Aldie Vet has been on the forefront of performing both laparoscopic and endoscopic procedures in companion animals for more than 10 years.
Small “keyhole” incisions are used during a laparoscopic or endoscopic procedure. These incisions produce less pain and external scarring, reduced blood loss during the procedure, and faster healing than traditional, open surgery. Magnified images show greater detail, allowing the surgeon to precisely diagnose problem areas.
Post operatively, patients are in less discomfort following a laparoscopic or endoscopic procedure. Less pain means less pain medicine. Also, with smaller incisions, patients have a shorter hospital stay and can return to their normal activity faster. Plus, the risk of infection is reduced because delicate tissues are not exposed to the air of the operating room for as long.
Our list of capabilities is continually growing. If you do not see a procedure you are interested in listed, please contact our hospital for information.

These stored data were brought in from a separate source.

(** * SerialReader: the packet-framing decoder of firmware_v2

    A shallow embedding of [src/firmware_v2/SerialReader.cpp] and the
    properties of its byte-at-a-time state machine.

    Wire format handled by the decoder:
    [HEADER HEADER LEN PAYLOAD(LEN-1 bytes) CHKSUM]. *)

From Stdlib Require Import ZArith Lia.
From Stdlib Require Import Strings.Byte.
From stdpp Require Import base tactics option list.

Local Open Scope Z_scope.

(** ** Data model *)

(** The enumeration behind [_state]; its six constants are the labels of the
    [switch] in [readUpdate]. *)
Inductive State : Set :=
  | WAITFORPACKET
  | HEADER1
  | HEADER2
  | PAYLOAD
  | CHKSUM
  | WAITFORHANDLING.

Global Instance State_eq_dec : EqDecision State.
Proof. solve_decision. Defined.

(** Numeric value of a byte delivered by [bt1.read()]: 0..255. *)
Definition byteZ (b : byte) : Z := Z.of_N (Byte.to_N b).

(** Modelled from the spec: the declaration of [_chksum] lives in
    SerialReader.h, which is not part of the sources; the running checksum is
    an unsigned 8-bit accumulator, so every assignment to it is truncated
    modulo 256. *)
Definition wrap8 (z : Z) : Z := z mod 256.

(** Modelled from the spec: the member declarations of the class are in
    SerialReader.h.  [_currPlSz] and [_plCntr] are plain [int]s (the first one
    holds the sentinel -1); while a frame is in progress they stay between 0
    and the capacity of the buffer, so the width of [int] plays no part.
    [payload] is the fixed-capacity byte buffer; the length of the list is
    the capacity of the array. *)
Record SerialReader : Set := mkSerialReader {
  _state : State;
  _currByte : byte;
  _currPlSz : Z;
  _plCntr : Z;
  _chksum : Z;
  payload : list byte
}.

Definition set_state (st : State) (s : SerialReader) : SerialReader :=
  mkSerialReader st (_currByte s) (_currPlSz s) (_plCntr s) (_chksum s) (payload s).

Definition set_currByte (b : byte) (s : SerialReader) : SerialReader :=
  mkSerialReader (_state s) b (_currPlSz s) (_plCntr s) (_chksum s) (payload s).

(** What a call of the [int] function [readUpdate] hands back: the value of an
    executed [return] statement, or nothing when control leaves the [while]
    loop and reaches the closing brace of the function. *)
Inductive Returned : Set :=
  | Ret (v : Z)
  | NoReturn.

Global Instance Returned_eq_dec : EqDecision Returned.
Proof. solve_decision. Defined.

Section Decoder.

(** The two macros of SerialReader.h used by the decoder; the header is not
    part of the sources, so their values are parameters.  The header value is
    one byte. *)
Variable INCOMING_HEADER_BYTE : byte.
Variable maxPayloadSize : Z.

(** *** The [switch (_state)] of [readUpdate], lines 16-73.

    [None] stands for the one undefined operation the body can perform: the
    store [payload[_plCntr++] = _currByte] with [_plCntr] outside the array. *)
Definition switch_state (s : SerialReader) : option SerialReader :=
  let b := byteZ (_currByte s) in
  match _state s with
  | WAITFORPACKET =>
      if b =? byteZ INCOMING_HEADER_BYTE
      then Some (set_state HEADER1 s)
      else Some s
  | HEADER1 =>
      if b =? byteZ INCOMING_HEADER_BYTE
      then Some (set_state HEADER2 s)
      else Some (set_state WAITFORPACKET s)
  | HEADER2 =>
      if (b =? 0) || (maxPayloadSize <? b)
      then Some (set_state WAITFORPACKET s)
      else Some (mkSerialReader PAYLOAD (_currByte s) (b - 1) 0
                   (wrap8 (byteZ INCOMING_HEADER_BYTE
                           + byteZ INCOMING_HEADER_BYTE + b))
                   (payload s))
  | PAYLOAD =>
      if (0 <=? _plCntr s) && (_plCntr s <? Z.of_nat (length (payload s)))
      then
        let buf := <[Z.to_nat (_plCntr s) := _currByte s]> (payload s) in
        let cntr := _plCntr s + 1 in
        let sum := wrap8 (_chksum s + b) in
        Some (mkSerialReader
                (if cntr =? _currPlSz s then CHKSUM else PAYLOAD)
                (_currByte s) (_currPlSz s) cntr sum buf)
      else None
  | CHKSUM =>
      if _chksum s =? b
      then Some (set_state WAITFORHANDLING s)
      else Some (set_state WAITFORPACKET s)
  | WAITFORHANDLING => Some s
  end.

(** One iteration of the loop body up to the [switch]: the byte read from
    the serial line is stored in [_currByte], then dispatched. *)
Definition consume (s : SerialReader) (b : byte) : option SerialReader :=
  switch_state (set_currByte b s).

(** Lines 75-79: the value returned after the [switch]. *)
Definition retval (s : SerialReader) : Z :=
  if decide (_state s = WAITFORHANDLING) then _currPlSz s else -1.

(** [readUpdate], lines 10-81.  The second argument is the queue of bytes
    that [bt1] holds ([bt1.available()] is its length, [bt1.read()] pops its
    head).  Both branches after the [switch] return, so the [while] body
    runs at most once; with an empty queue the loop is skipped and the
    function ends without a [return]. *)
Definition readUpdate (s : SerialReader) (bt1 : list byte)
  : option (Returned * SerialReader * list byte) :=
  match bt1 with
  | [] => Some (NoReturn, s, [])
  | b :: rest =>
      match consume s b with
      | Some s' => Some (Ret (retval s'), s', rest)
      | None => None
      end
  end.

(** [payloadHandled], lines 83-86. *)
Definition payloadHandled (s : SerialReader) : SerialReader :=
  mkSerialReader WAITFORPACKET (_currByte s) (-1) (_plCntr s) (_chksum s)
    (payload s).

(** The constructor, lines 7-9: it assigns [_state] and nothing else, so the
    other members keep whatever the storage [mem] of the object held. *)
Definition construct (mem : SerialReader) : SerialReader :=
  set_state WAITFORPACKET mem.

(** Capacity of the [payload] array. *)
Definition capacity (s : SerialReader) : Z := Z.of_nat (length (payload s)).
(** A valid number that is at least a power of two, by its mantissa. *)
Lemma at_least_power (mx : positive) (ex E k : Z) :
  bounded prec emax mx ex = true -> emin <= E ->
  at_least (S754_finite false mx ex) 4503599627370496 E ->
  k <= E -> E <= ex /\ 2 ^ 52 * 2 ^ (E - k) <= Zpos mx * 2 ^ (ex - k).
Proof.
  intros Hb HE Hat Hk. apply bounded_spec in Hb as [Hcan _].
  cbn [at_least] in Hat.
  assert (E <= ex /\ 2 ^ 52 <= Zpos mx) as [Hex Hmx].
  { destruct Hat as [Hlt|[-> Hle]]; [|split; [lia | exact Hle]].
    split; [lia|]. pose proof (digits2_pos_bounds mx) as [Hd _].
    assert (Zpos (digits2_pos mx) = 53) as Hdig by (unfold fexp, prec in *; lia).
    rewrite Hdig in Hd. exact Hd. }
  split; [exact Hex|].
  apply Z.mul_le_mono_nonneg; [lia | exact Hmx | |].
  - apply Z.lt_le_incl, pow2_pos. lia.
  - apply Z.pow_le_mono_r; lia.
Qed.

- Abdominal exploration and biopsy
- Feeding tube placement
- Incisional gastropexy
- Ovariohysterectomy and ovariectomy
- Ovarian remnant removal
- Cryptorchid surgery
- Thoracic exploration
- Pulmonary and pleural biopsy
- Pericardial window
- Lung lobectomy
- Right auricular mass excision
- Thoracic duct ligation
- Bladder and urethral exploration and biopsy
- Nasal exploration
- Foreign body removal
- External and middle ear exploration and biopsy
Bronchoscopy is the endoscopic technique for examining the lungs. It allows for thorough visual examination of the respiratory tract to identify structural abnormalities, collect samples of abnormal airway secretions, and identify and remove foreign bodies and biopsy lesions or tumors.
Cystoscopy is the exploration of the urinary bladder. This procedure is appropriate for small animals presenting with chronic cystitis, pollakiuria, hematuria, stranguria, incontinence, trauma, calculi and abnormal radiographs.
Gastrointestinal Endoscopy is the endoscopic exploration of the stomach and intestines. Indications include regurgitation, dysphagia, salivation, nausea, vomiting, hematemesis, melena, anorexia, diarrhea, weight loss, hematochezia, fecal mucus and tenesmus. It is commonly used for biopsies and the removal of ingested foreign bodies.
Gastropexy is a preventative surgery for at-risk dogs to prevent the twisting of the stomach, which is fatal if not treated quickly. The stomach is sutured to the abdominal wall to prevent it from twisting. A gastropexy is often done at the same time as a laparoscopic spay.
Laparoscopy is the technique for viewing the abdominal organs. It’s commonly used as a diagnostic tool for biopsies of the liver, kidney, pancreas or abdominal masses. Other diagnostic applications include evaluation of abdominal trauma, bile duct patency, response to therapy, splenoportography or abnormal radiographic findings. Laparoscopic surgeries we perform include adrenalectomy, gastropexy, hernia repair and laparoscopic spays.
Laparoscopic Spays are an alternative to a traditional spay. Performed through one small incision in the abdomen, it offers a less painful, faster healing alternative to traditional spays. A study published in the 2005 Journal of the Veterinary Medical Association concluded laparoscopic spays caused less surgical stress and up to 65% less post-operative pain than a traditional open surgical spay.
Otoscopy allows for examination of both the external and middle ear; it is one of the most common applications of endoscopy in veterinary medicine. It’s used for safe and thorough ear cleaning, removal of foreign objects, polyp removal and diagnostic sampling. Disorders of the external ear are common in dogs, and otoscopy offers a precise means of treatment, assessment and follow-up.
Rhinoscopy is the exploration of the nose and back of the throat, commonly indicated in dogs and cats with nasal discharge, nasal obstruction, chronic sneezing, epistaxis, facial distortion, nasal pain, acute severe sneezing, reverse sneezing and abnormal radiographs.